╭─ Source data
(* ===== verification/IcmpdProofs.v ===== *)
(** * What the ICMP daemon tells its clients

    An ICMP error that quotes a UDP datagram is reported to exactly the clients
    that registered the port the datagram came from, with the errno, type, code
    and destination of the error. *)
From stdpp Require Import base list numbers strings sets gmap.
From S2P Require Import Prelude InetAddr InetV4 InetV6 Checksum Cnum Sys Error Wrap StreamIO SockAddr Connect Server Hoare Bytes Route RouteProofs Icmpd.
Import Cksum RouteProofs(store32_length).

Module IcmpdProofs.
Import Icmpd.

(** ** Fields of a packet *)
Section Fields.
Context (l m r : list Z).
Lemma aread_mid (o : nat) x : m !! o = Some x -> aread (l ++ m ++ r) (Z.of_nat (length l) + Z.of_nat o) = Some x.
Proof.
  intros H. rewrite <- Nat2Z.inj_add. rewrite app_assoc. apply aread_lookup. rewrite lookup_app_r by lia. by replace (length l + o - length l)%nat with o by lia.
Qed.
Lemma asub_mid (o n : nat) : (o + n <= length m)%nat ->
  asub (l ++ m ++ r) (Z.of_nat (length l) + Z.of_nat o) (Z.of_nat n) = Some (take n (drop o m)).
Proof.
  intros H. assert (m = take o m ++ take n (drop o m) ++ drop n (drop o m)) as Em by (by rewrite !take_drop).
  rewrite Em at 1. rewrite <- !app_assoc, app_assoc. apply asub_app; [rewrite length_app, length_take; lia|rewrite length_take, length_drop; lia].
Qed.
End Fields.

(** ** The system: the reports it has taken *)
Class ReportKernel (K : Type) `{!Kernel K} := {
  reports : K -> list (Z * list Z);
  rk_write : forall k fd bs k', kcall (Ewrite fd bs) k = (Ok (Z.of_nat (length bs)), k') -> reports k' = reports k ++ [(fd, bs)];
  rk_recv : forall k fd n f, reports (kcall (Erecvfrom fd n f) k).2 = reports k }.

(** Whom a report goes to. *)
Definition registered (fam sport : Z) (c : client) : bool := (0 <=? connfd c) && (family c =? fam) && (lport c =? sport).
Definition told (fam sport : Z) (rep : list Z) (cl : list client) : list (Z * list Z) :=
  (fun c => (connfd c, rep)) <$> filter (fun c => registered fam sport c = true) cl.

(** The 144 bytes of a report: what the code assigns, and what the variable held before. *)
Definition report `{Platform} (err0 : list Z) (type code errno : Z) (dest : list Z) : list Z :=
  store32 errno ++ [type; code] ++ take 2 (drop 6 err0) ++ store32 (Z.of_nat (length dest)) ++ take 4 (drop 12 err0) ++
  dest ++ drop (16 + length dest) err0.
╰─
* _Task to carry out_:
Using the listing above, return word for word each line from the one that has "End Fields." through the one that has "Definition registered (fam", and no line outside that range.

* _Answer to the exercise_:
End Fields.

(** ** The system: the reports it has taken *)
Class ReportKernel (K : Type) `{!Kernel K} := {
  reports : K -> list (Z * list Z);
  rk_write : forall k fd bs k', kcall (Ewrite fd bs) k = (Ok (Z.of_nat (length bs)), k') -> reports k' = reports k ++ [(fd, bs)];
  rk_recv : forall k fd n f, reports (kcall (Erecvfrom fd n f) k).2 = reports k }.

(** Whom a report goes to. *)
Definition registered (fam sport : Z) (c : client) : bool := (0 <=? connfd c) && (family c =? fam) && (lport c =? sport).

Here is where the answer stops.